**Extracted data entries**
◇ ◇ ◇ ◇
Definition set_incoming (l : list Incoming) (w : Wire) : Wire :=
  {| w_endpoint := w.(w_endpoint); w_capture := w.(w_capture); w_limits := w.(w_limits);
     w_write_timeout := w.(w_write_timeout); w_max_command_bytes := w.(w_max_command_bytes);
     w_min_command_interval := w.(w_min_command_interval); w_incoming := l;
     w_effects := w.(w_effects); w_ticks := w.(w_ticks) |}.
Definition log_effect (e : WireEffect) (w : Wire) : Wire :=
  {| w_endpoint := w.(w_endpoint); w_capture := w.(w_capture); w_limits := w.(w_limits);
     w_write_timeout := w.(w_write_timeout); w_max_command_bytes := w.(w_max_command_bytes);
     w_min_command_interval := w.(w_min_command_interval); w_incoming := w.(w_incoming);
     w_effects := w.(w_effects) ++ [e]; w_ticks := w.(w_ticks) |}.
Definition tick (w : Wire) : Wire :=
  {| w_endpoint := w.(w_endpoint); w_capture := w.(w_capture); w_limits := w.(w_limits);
     w_write_timeout := w.(w_write_timeout); w_max_command_bytes := w.(w_max_command_bytes);
     w_min_command_interval := w.(w_min_command_interval); w_incoming := w.(w_incoming);
     w_effects := w.(w_effects); w_ticks := S w.(w_ticks) |}.

(** What the open packet negotiated. *)
Definition negotiate (open : EngineIoOpen) (w : Wire) : Wire :=
  let limit := Z.min open.(max_payload_bytes) POLICY_MAX_PAYLOAD_BYTES in
  {| w_endpoint := w.(w_endpoint); w_capture := w.(w_capture);
     w_limits := with_max_bytes limit venue_payload;
     w_write_timeout := from_millis open.(ping_timeout_ms); w_max_command_bytes := limit;
     w_min_command_interval := w.(w_min_command_interval); w_incoming := w.(w_incoming);
     w_effects := w.(w_effects); w_ticks := w.(w_ticks) |}.

Record CommandTooLarge : Set := { too_large_bytes : Z; too_large_limit : Z }.

Definition check_command_size (n limit : Z) : result () CommandTooLarge :=
  refuse limit <? n with {| too_large_bytes := n; too_large_limit := limit |} ;;
  Ok ().

Definition frame_error_key (error : FrameError) : bytes :=
  match error with
  | EmptyFrame => lit "frame:EmptyFrame"
  | UnknownEngineIoPacket => lit "frame:UnknownEngineIoPacket"
  | UnknownSocketIoPacket => lit "frame:UnknownSocketIoPacket"
  | MalformedFraming => lit "frame:MalformedFraming"
  | MalformedEventEnvelope => lit "frame:MalformedEventEnvelope"
  | MissingAttachmentCount => lit "frame:MissingAttachmentCount"
  | UnexpectedControlPayload => lit "frame:UnexpectedControlPayload"
  | LexicalFailure _ => lit "frame:Lexical"
  end.

Definition event_error_key (error : LimitlessDecodeError) : bytes :=
  match error with
  | NotAnEvent => lit "event:NotAnEvent"
  | InvalidField _ => lit "event:InvalidField"
  | DecimalFault _ _ => lit "event:Decimal"
  | PriceOutOfDomain _ => lit "event:PriceOutOfDomain"
  | LevelOrdering _ => lit "event:LevelOrdering"
  end.

Section connection.
Variable env : nat -> ConnEnv.
(** The text the JSON library gives a value. *)
Variable json_text : LexicalValue -> bytes.

Local Abbreviation io A := (cprog Wire ConnectionEndReason A).

Definition consult : io ConnEnv := fun w => Some (Ok (env w.(w_ticks)), tick w).

(** A point at which the task waits: in the setup the deadline may pass there. *)
Definition await_point (deadline : bool) : io () :=
  e <-* consult ;;
  cdeny (deadline && e.(ce_elapsed)) HandshakeTimedOut.

Definition wall_clock_arrival_nanos (e : ConnEnv) : Z :=
  from_option (Z.min U64_MAX) 0 e.(ce_wall).

Definition capture_message (message : Message) : io () := fun w =>
  match message with
  | MessageText text =>
      if w.(w_capture)
      then (e <-* consult ;;
            cdeny (negb e.(ce_capture_done)) CaptureFailed ;;*
            cmodify (log_effect (Captured text))) w
      else cret () w
  | _ => cret () w
  end.
(** What every turn of the loop starts with. *)
Definition prepare : act := fun self =>
  arm_recovery (fold_left (fun self s => spawn_due s self) (slots self) self).

Definition kill_primary : act := fun self =>
  let self := set_kill_primary_at None self in
  match self.(sv_primary).(active) with
  | Some a => effect (Aborted a.(generation)) self
  | None => self
  end.

Inductive Wake : Set :=
| HeartbeatMissed (s : Slot)
| FencedExpired (s : Slot)
| ReconnectDue
| RecoveryDue
| KillPrimary
| Ended (s : Slot) (reason : ConnectionEndReason)
| Noticed (notice : ConnectionNotice).

Definition on_wake (w : Wake) : act :=
  match w with
  | HeartbeatMissed s => on_heartbeat_missed s
  | FencedExpired s => release_fenced s
  | ReconnectDue => fun self => self
  | RecoveryDue => on_recovery_due
  | KillPrimary => kill_primary
  | Ended s reason => on_ended s reason
  | Noticed notice => on_notice notice
  end.

(** The wakes the loop can take where it stands, with what is then left of its queue: a
    notice is the head of the queue, and only an occupied slot ends or misses a heartbeat. *)
Inductive wakes_with : Supervisor -> Wake -> Supervisor -> Prop :=
| wakes_noticed self n rest : self.(sv_notices) = n :: rest ->
    wakes_with self (Noticed n) (set_notices rest self)
| wakes_ended self s reason : is_Some (active_of self s) -> wakes_with self (Ended s reason) self
| wakes_heartbeat self s : is_Some (active_of self s ≫= heartbeat_expiry) ->
    wakes_with self (HeartbeatMissed s) self
| wakes_fenced self s : wakes_with self (FencedExpired s) self
| wakes_recovery self : is_Some ((active_of self Primary ≫= recovery) ≫= wake_at) ->
    wakes_with self RecoveryDue self
| wakes_kill self : is_Some self.(sv_kill_primary_at) -> wakes_with self KillPrimary self
| wakes_reconnect self : wakes_with self ReconnectDue self.

(** One turn of [run_until]: the due connections, then what woke it; a failed segment ends
    the run. What arrives while it sleeps is in the queue. *)
Inductive turn : Supervisor -> Supervisor -> Prop :=
| turn_once self w woken : segment_failure self = None ->
    wakes_with (ask (fun _ self => self) (prepare self)) w woken -> turn self (on_wake w woken).

Definition finish : act := fun self =>
  fold_left (fun self s =>
    release_fenced s
      match active_of self s with
      | Some a => effect (Aborted a.(generation)) (on_slot s (set_active None) self)
      | None => self
      end) (slots self) self.

(** ** Building one *)

Definition standby_new (market : MarketRef) : Standby :=
  {| sb_slot := slot_default; shadow := book_new market; assigned := None;
     sb_state := Divergent ContinuityMismatch |}.
(* ===== verification/SupervisorProps.v ===== *)
(** * What a supervisor guarantees

    The properties of a run: what is published, who holds which generation, what the loss of
    the primary costs, what a hot standby and a fenced connection can no longer do. They are
    read off the steps of the desk ([SupervisorSim]). *)

From stdpp Require Import gmap relations.
From S2P Require Import Prelude Connection OrdMap Numeric Identity Descriptor DedupKey Continuity Observation Book BookProps Digest Pool Channel Observer ObserverProps Session Limitless Pacing Supervisor SupervisorSim.

(** ** Seats *)

(** Each generation sits in one seat and has been handed out. *)
Definition seats_ok (next : Z) (h : list (option Z)) : Prop :=
  (forall i g, h !! i = Some (Some g) -> g < next) /\
  (forall i j g, h !! i = Some (Some g) -> h !! j = Some (Some g) -> i = j).

Lemma seats_vacate n h i : seats_ok n h -> seats_ok n (<[i := None]> h).
Proof.
  intros [H1 H2]. split.
  - intros j g Hj. apply list_lookup_insert_Some in Hj as [(_ & [=] & _)|[_ Hj]]. eauto.
  - intros j k g Hj Hk. apply list_lookup_insert_Some in Hj as [(_ & [=] & _)|[_ Hj]].
    apply list_lookup_insert_Some in Hk as [(_ & [=] & _)|[_ Hk]]. eauto.
Qed.
(** ** Properties *)

(** The seqlock under release/acquire memory. However the loads of a reader are delayed
    or reordered within what its fences allow, at whatever point of the writer's run it
    reads, a copy it accepts is the record exactly as one publication left it, never a mix
    of two, never older than a publication it already knew of, and known of from then on; it
    reports an unpublished record only before it knew of any; and it gives up only after as
    many attempts as it has, each lost to an interval the writer had opened or to a later
    publication. *)
Theorem seqlock_accepts_one_publication {A} counter (data : Z -> Prop) prep ps m n (c : copy A)
    choices view r view' rest :
  ~ data counter -> writer_run counter data prep ps m -> copies_data data c ->
  let h := take n m.(history) in
  under_seqlock h counter c choices view = Some (r, view', rest) ->
  let known v := value_at h (last_before h counter v.(seen)) in
  match r with
  | Ok (Some a) => exists k, (0 < k <= length ps)%nat /\
      known view <= 2 * Z.of_nat k <= known view' /\
      a = eval_copy (contents (prep :: take k ps)) c
  | Ok None => known view = 0
  | Err f => exists loads, choices = loads ++ rest /\
      lost_evidence h counter c MAX_READ_ATTEMPTS (known view) f loads view view'
  end.
Proof. apply seqlock_answers. Qed.

(** Two publications of a two-word record at 8 and 16 behind the counter at 0. *)
Definition pair_data (l : Z) : Prop := l = 8 \/ l = 16.
Definition pair_copy : copy (Z * Z) := Load 8 (fun x => Load 16 (fun y => Done (x, y))).
Definition publish_pair (x y : Z) (m : Memory) : Memory :=
  write_record 0 (writer_current 0 m + 1) (writer_current 0 m + 2) [(8, x); (16, y)] m.
Definition pair_run : Memory := publish_pair 21 22 (publish_pair 11 12 fresh_memory).

Lemma pair_run_ok :
  writer_run 0 pair_data [] [[(8, 11); (16, 12)]; [(8, 21); (16, 22)]] pair_run.
Proof.
  apply (run_publish 0 pair_data [] [[(8, 11); (16, 12)]] (publish_pair 11 12 fresh_memory)).
  - apply (run_publish 0 pair_data [] [] fresh_memory); [constructor|].
    rewrite !Forall_cons. unfold pair_data. simpl. auto 10.
  - rewrite !Forall_cons. unfold pair_data. simpl. auto 10.
Qed.

(** A load that ran ahead of the reload forces the retry: the odd counter its message
    carries is in the way. *)
Example torn_copy_retried :
  under_seqlock pair_run.(history) 0 pair_copy [Some 3; Some 5; Some 2; Some 3]%nat fresh_view = None /\
  fst <$> (fst <$> under_seqlock pair_run.(history) 0 pair_copy
    [Some 3; Some 5; Some 2; Some 7; Some 7; Some 5; Some 6; Some 7]%nat fresh_view)
  = Some (Ok (Some (21, 22))).
Proof. split; reflexivity. Qed.

Lemma seqlock_accepts_one_publication_witness :
  exists k, (0 < k <= 2)%nat /\ 0 <= 2 * Z.of_nat k <= 2 /\
    (11, 12) = eval_copy (contents ([] :: take k [[(8, 11); (16, 12)]; [(8, 21); (16, 22)]])) pair_copy.
Proof.
  refine (seqlock_accepts_one_publication 0 pair_data [] _ pair_run 8 pair_copy
    [Some 3; Some 1; Some 2; Some 3]%nat fresh_view (Ok (Some (11, 12)))
    {| seen := 4; pending := 4 |} [] _ pair_run_ok _ _).
  - unfold pair_data. lia.
  - unfold pair_copy, pair_data. simpl. auto.
  - reflexivity.
Defined.
(** A formatted header and trailer for [sample_layout]. *)
Definition sample_cells : Z -> Z :=
  let size := region_size sample_layout in
  overlay
    [(HDR_MAGIC, MAGIC); (HDR_ABI_VERSION, 5); (HDR_REGION_ALIGNMENT, 128); (HDR_REGION_SIZE, size);
     (HDR_FEATURE_BITS, 3); (HDR_SEGMENT_GENERATION, 9); (HDR_INSTANCE_LOW, 77);
     (HDR_DIRECTORY_CAPACITY, 4); (HDR_SLOT_CAPACITY, 4); (HDR_LEVEL_CAPACITY, 64);
     (HDR_EVENT_CAPACITY, 1024); (HDR_DIRTY_CAPACITY, 4096); (HDR_DIRECTORY_STRIDE, 512);
     (HDR_LEVEL_STRIDE, 64); (HDR_IDENTITY_CAPACITY, 496); (HDR_FAMILY_CAPACITY, 64);
     (HDR_EVENT_STRIDE, 256); (HDR_DIRTY_STRIDE, 32); (HDR_DIRECTORY_OFFSET, 256);
     (HDR_SLOT_OFFSET, state_slot_offset sample_layout);
     (HDR_SLOT_STRIDE, state_slot_stride sample_layout);
     (HDR_EVENT_OFFSET, event_offset sample_layout); (HDR_DIRTY_OFFSET, dirty_offset sample_layout);
     (HDR_TRAILER_OFFSET, trailer_offset sample_layout);
     (size - 128 + TRL_MAGIC, TRAILER_MAGIC); (size - 128 + TRL_REGION_SIZE, size)] (fun _ => 0).

Lemma overlay_nonneg stores f : forallb (fun s => 0 <=? s.2) stores = true ->
  (forall p, 0 <= f p) -> forall p, 0 <= overlay stores f p.
Proof.
  revert f. induction stores as [|[l v] stores IH]; simpl; intros f Hs Hf; [done|].
  bool_facts. apply IH; [done|]. intros p. destruct (l =? p); [lia|done].
Qed.

Lemma sample_cells_nonneg p : 0 <= sample_cells p.
Proof. by apply overlay_nonneg. Qed.

Lemma validate_exact_witness :
  segment_accepted sample_cells (region_size sample_layout)
    {| daemon_instance_id := 77; segment_generation := 9; layout := sample_layout |}.
Proof.
  apply (validate_exact sample_cells sample_cells (region_size sample_layout) sample_cells_nonneg);
    [discriminate|vm_compute; reflexivity].
Defined.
◇ ◇ ◇ ◇
**Goal of the exercise**
Could you return exactly the lines above from the line with "[Some 3; Some 1;" to the line with "(HDR_DIRECTORY_CAPACITY, 4); (HDR_SLOT_CAPACITY, 4);", both included, and nothing else?

**Written reply**
    [Some 3; Some 1; Some 2; Some 3]%nat fresh_view (Ok (Some (11, 12)))
    {| seen := 4; pending := 4 |} [] _ pair_run_ok _ _).
  - unfold pair_data. lia.
  - unfold pair_copy, pair_data. simpl. auto.
  - reflexivity.
Defined.
(** A formatted header and trailer for [sample_layout]. *)
Definition sample_cells : Z -> Z :=
  let size := region_size sample_layout in
  overlay
    [(HDR_MAGIC, MAGIC); (HDR_ABI_VERSION, 5); (HDR_REGION_ALIGNMENT, 128); (HDR_REGION_SIZE, size);
     (HDR_FEATURE_BITS, 3); (HDR_SEGMENT_GENERATION, 9); (HDR_INSTANCE_LOW, 77);
     (HDR_DIRECTORY_CAPACITY, 4); (HDR_SLOT_CAPACITY, 4); (HDR_LEVEL_CAPACITY, 64);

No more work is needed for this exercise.